(** C10: the password check of line 35 compares only the first
    [strlen(AUTH_PASSWORD)] bytes: a password line is accepted exactly when
    it starts with "password" (so "password123" is accepted), and any
    other line ends the client with status 1. *)
Theorem password_accepted_iff_prefix c p rest :
  c_stage c = SPassword -> fits PASSWORD_SIZE p -> c_stdin c = line p ++ rest ->
  (client_step c = CNext (set_stage SLoop (set_stdin rest c)) <-> exists r, p = AUTH_PASSWORD ++ r) /\
  (client_step c = CExit 1 (c_sent c) <-> ~ exists r, p = AUTH_PASSWORD ++ r).
Proof.
  intros Hs Hp Hi. rewrite (step_password c p rest Hs Hp Hi).
  rewrite <- (strncmp_line_iff AUTH_PASSWORD p nul_not_in_auth newline_not_in_auth).
  destruct (strncmp_eq _ _ _); split; split; intros; try done; congruence.
Qed.

(** C11: the [exit] test of line 73 compares only four bytes: a message
    line ends the client (status 0, after sending "NAME exited") exactly
    when it starts with "exit", so "exiting soon" is never sent. *)
Theorem exit_iff_prefix c m rest :
  c_stage c = SLoop -> c_joined c = true -> c_fd c <> (-1)%Z -> c_writes_ok c = [] ->
  fits MESSAGE_SIZE m -> c_stdin c = line m ++ rest ->
  client_step c = CExit 0 (c_sent c ++ [wire (exited_msg (c_username c))]) <->
  exists r, m = EXIT_COMMAND ++ r.
Proof.
  intros Hs Hj Hfd Hw Hm Hi.
  rewrite <- (strncmp_line_iff EXIT_COMMAND m nul_not_in_exit newline_not_in_exit).
  destruct (strncmp_eq (length EXIT_COMMAND) (line m) EXIT_COMMAND) eqn:E.
  - split; [done|intros _]. by apply (step_exit c m rest).
  - rewrite (step_message c m rest) by done. split; [congruence|done].
Qed.

(** A pass of the inner loop at end of input: [fgets] returns NULL and
    leaves [message] as it was, so the last message is sent again. *)
Lemma step_eof c m :
  c_stage c = SLoop -> c_joined c = true -> c_fd c <> (-1)%Z -> c_stdin c = [] ->
  c_writes_ok c = [] -> c_message c = Some m ->
  strncmp_eq (length EXIT_COMMAND) m EXIT_COMMAND = false ->
  client_step c = CNext (add_sent [wire (chat_msg (c_username c) m)] c).
Proof.
  intros Hs Hj Hfd Hi Hw Hm Hx. destruct c as [st fd n i w u j msg sn].
  simpl in Hs, Hj, Hfd, Hi, Hw, Hm |- *; subst. client_unfold.
  change (fgets MESSAGE_SIZE []) with (@None (list byte * list byte)). client_unfold.
  rewrite decide_False by done. by rewrite Hx.
Qed.

(** C12: once standard input is exhausted after a message that is not
    [exit], the client never terminates: after any number [n] of passes it
    is still running and has sent its last message [n] more times. *)
Theorem eof_resends_forever c m n :
  c_stage c = SLoop -> c_joined c = true -> c_fd c <> (-1)%Z -> c_stdin c = [] ->
  c_writes_ok c = [] -> c_message c = Some m ->
  strncmp_eq (length EXIT_COMMAND) m EXIT_COMMAND = false ->
  run_client n c = Running (add_sent (repeat (wire (chat_msg (c_username c) m)) n) c).
Proof.
  intros Hs Hj Hfd Hi Hw Hm Hx. revert c Hs Hj Hfd Hi Hw Hm.
  induction n as [|n IH]; intros c Hs Hj Hfd Hi Hw Hm.
  - destruct c. unfold add_sent. simpl. by rewrite app_nil_r.
  - rewrite run_client_S, (step_eof c m) by done.
    rewrite IH by done. destruct c. unfold add_sent. simpl. by rewrite <- app_assoc.
Qed.

Lemma length_strip_nl s : length (strip_nl s) <= length s.
Proof.
  unfold strip_nl. destruct (last s); [case_decide|]; try lia.
  clear. induction s as [|a [|b s] IH]; simpl in *; lia.
Qed.

Lemma length_wire s : length (wire s) = S (length s).
Proof. unfold wire. rewrite length_app. simpl. lia. Qed.
(** A [read] that finds bytes in the FIFO takes at most [BUFFER_SIZE] of
    them into [buffer], and the [printf] of line 47 prints [buffer]. *)
Lemma read_print i s w :
  at_read i s -> s_workers s !! i = Some w -> k_data (s_k s) <> [] ->
  exists s', run step s [LWorker i; LWorker i] = Some s' /\
    s_log s' = s_log s ++ [print_event (S i) (buf_store (take BUFFER_SIZE (k_data (s_k s))) (w_buf w))].
Proof.
  intros (Hex & Hmx & Hexit & Hwr & Hw) Hwi Hd. rewrite Hwi in Hw. destruct Hw as [Hpc Hfd].
  open_worker s w i He. cbn [run].
  wstep He Hwi. unfold sys_read. simpl. rewrite decide_True by done.
  match goal with Hd : ?d <> [] |- _ => destruct d as [|b bs]; [done|] end. simpl_sys.
  wstep He Hwi. eexists. split; [reflexivity|]. done.
Qed.

(** C8: [read] is given all 256 bytes of [buffer] and nothing terminates
    them: whenever a worker at its [read] finds [BUFFER_SIZE] bytes or more
    buffered with no NUL among the first [BUFFER_SIZE], its [read] fills
    [buffer] and the [printf("%s\n", buffer)] of line 47 reads past its
    end. *)
Theorem full_read_overruns s i w :
  reachable MS s -> at_read i s -> s_workers s !! i = Some w ->
  BUFFER_SIZE <= length (k_data (s_k s)) -> NUL ∉ take BUFFER_SIZE (k_data (s_k s)) ->
  exists s', run step s [LWorker i; LWorker i] = Some s' /\
    s_log s' = s_log s ++ [EvUB (S i) UBPrintOverrun].
Proof.
  intros Hr Ha Hwi Hlen Hn.
  pose proof (Forall_lookup_1 _ _ _ _ (bufs_sized_reachable s Hr) Hwi) as Hb. simpl in Hb.
  destruct (read_print i s w) as (s' & Hrun & Hl); [done|done| |].
  { intros E. rewrite E in Hlen. unfold BUFFER_SIZE in Hlen. simpl in Hlen. lia. }
  exists s'. rewrite Hrun, Hl. unfold print_event.
  rewrite read_cstr_store_full; [done|done|]. rewrite length_take, Hb. lia.
Qed.

(** The writes of a client are the wires of their C strings. *)
Lemma framed_payloads l :
  Forall (fun w => exists x, w = wire x /\ NUL ∉ x) l ->
  l = wire <$> (cstr_prefix <$> l) /\ Forall (fun x => NUL ∉ x) (cstr_prefix <$> l).
Proof.
  induction l as [|w l IH]; intros Hl; [done|].
  apply Forall_cons in Hl as [(x & -> & Hx) Hl]. destruct (IH Hl) as [Heq Hn].
  rewrite !fmap_cons. rewrite <- (app_nil_r (wire x)), cstr_prefix_wire, app_nil_r by done.
  split; [by rewrite <- Heq|by constructor].
Qed.

(** C23: for any standard input and any outcomes of [open] and [write],
    if every write of the client fits in the server's [buffer] and each
    is read by a worker before the next one arrives, the server prints
    exactly the C string of each write, in order. *)
Theorem client_writes_printed inp k wok n i s :
  let sent := sent_of (run_client n (start inp k wok)) in
  ready i s -> Forall (fun w => length w <= BUFFER_SIZE) sent ->
  exists s', run step s (deliver_all i sent) = Some s' /\
    s_log s' = s_log s ++ (EvPrint (S i) <$> (cstr_prefix <$> sent)).
Proof.
  intros sent Hr Hlen.
  destruct (framed_payloads sent (writes_framed inp k wok n)) as [Heq Hn].
  destruct (deliver_all_prints i s (cstr_prefix <$> sent) Hr) as (s' & H1 & H2 & _).
  { rewrite Heq, Forall_fmap in Hlen. rewrite Forall_forall in Hlen, Hn |- *.
    intros x Hx. split; [by apply Hn|]. specialize (Hlen x Hx). simpl in Hlen.
    rewrite length_wire in Hlen. lia. }
  exists s'. by rewrite <- Heq in H1.
Qed.

End Lemmas.

(** ** Witnesses *)

Ltac decide_tac := apply (bool_decide_eq_true _); vm_compute; reflexivity.

Lemma session_printed_witness :
  reachable normal_mutex st_ready /\
  exists s',
    run (step (MS := normal_mutex)) st_ready (deliver_all 0 (sent_of (run_client 5
      (start (line AUTH_PASSWORD ++ line (lit "alice") ++ mjoin (line <$> [lit "hello"]) ++
              line EXIT_COMMAND ++ []) 0 [])))) = Some s' /\
    s_log s' = s_log st_ready ++ (EvPrint 1 <$> session_lines (lit "alice") [lit "hello"]).
Proof.
  split; [apply state_of_reachable; vm_compute; eauto|].
  apply (session_printed AUTH_PASSWORD (lit "alice") [lit "hello"] EXIT_COMMAND [] 0 5 0 st_ready);
    try decide_tac; exists []; reflexivity.
Defined.

Lemma coalesced_write_lost_witness :
  reachable normal_mutex st_ready /\
  exists s', run (step (MS := normal_mutex)) st_ready
      ([LClient (CWrite (wire (lit "alice joined"))); LClient (CWrite (wire (lit "alice: hi")))] ++
       read_cycle 0) = Some s' /\
    s_log s' = s_log st_ready ++ [EvPrint 1 (lit "alice joined")] /\ ready 0 s'.
Proof.
  split; [apply state_of_reachable; vm_compute; eauto|].
  apply (coalesced_write_lost 0 st_ready (lit "alice joined") (lit "alice: hi")); try decide_tac.
Defined.

Lemma client_writes_printed_witness :
  let sent := sent_of (run_client 5 (start (line AUTH_PASSWORD ++ line (lit "alice") ++
                                            line (lit "hello") ++ line EXIT_COMMAND) 0 [])) in
  reachable normal_mutex st_ready /\
  exists s', run (step (MS := normal_mutex)) st_ready (deliver_all 0 sent) = Some s' /\
    s_log s' = s_log st_ready ++ (EvPrint 1 <$> (cstr_prefix <$> sent)).
Proof.
  intros sent. split; [apply state_of_reachable; vm_compute; eauto|].
  apply client_writes_printed; decide_tac.
Defined.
- - - - - - -
▸ **EXERCISE DESCRIPTION**: Copy exactly the opening line of the material, the line bearing "Lemma step_eof c", and every line between them. Include nothing else.

▸ **COMPLETED EXERCISE**:
(** C10: the password check of line 35 compares only the first
    [strlen(AUTH_PASSWORD)] bytes: a password line is accepted exactly when
    it starts with "password" (so "password123" is accepted), and any
    other line ends the client with status 1. *)
Theorem password_accepted_iff_prefix c p rest :
  c_stage c = SPassword -> fits PASSWORD_SIZE p -> c_stdin c = line p ++ rest ->
  (client_step c = CNext (set_stage SLoop (set_stdin rest c)) <-> exists r, p = AUTH_PASSWORD ++ r) /\
  (client_step c = CExit 1 (c_sent c) <-> ~ exists r, p = AUTH_PASSWORD ++ r).
Proof.
  intros Hs Hp Hi. rewrite (step_password c p rest Hs Hp Hi).
  rewrite <- (strncmp_line_iff AUTH_PASSWORD p nul_not_in_auth newline_not_in_auth).
  destruct (strncmp_eq _ _ _); split; split; intros; try done; congruence.
Qed.

(** C11: the [exit] test of line 73 compares only four bytes: a message
    line ends the client (status 0, after sending "NAME exited") exactly
    when it starts with "exit", so "exiting soon" is never sent. *)
Theorem exit_iff_prefix c m rest :
  c_stage c = SLoop -> c_joined c = true -> c_fd c <> (-1)%Z -> c_writes_ok c = [] ->
  fits MESSAGE_SIZE m -> c_stdin c = line m ++ rest ->
  client_step c = CExit 0 (c_sent c ++ [wire (exited_msg (c_username c))]) <->
  exists r, m = EXIT_COMMAND ++ r.
Proof.
  intros Hs Hj Hfd Hw Hm Hi.
  rewrite <- (strncmp_line_iff EXIT_COMMAND m nul_not_in_exit newline_not_in_exit).
  destruct (strncmp_eq (length EXIT_COMMAND) (line m) EXIT_COMMAND) eqn:E.
  - split; [done|intros _]. by apply (step_exit c m rest).
  - rewrite (step_message c m rest) by done. split; [congruence|done].
Qed.

(** A pass of the inner loop at end of input: [fgets] returns NULL and
    leaves [message] as it was, so the last message is sent again. *)
Lemma step_eof c m :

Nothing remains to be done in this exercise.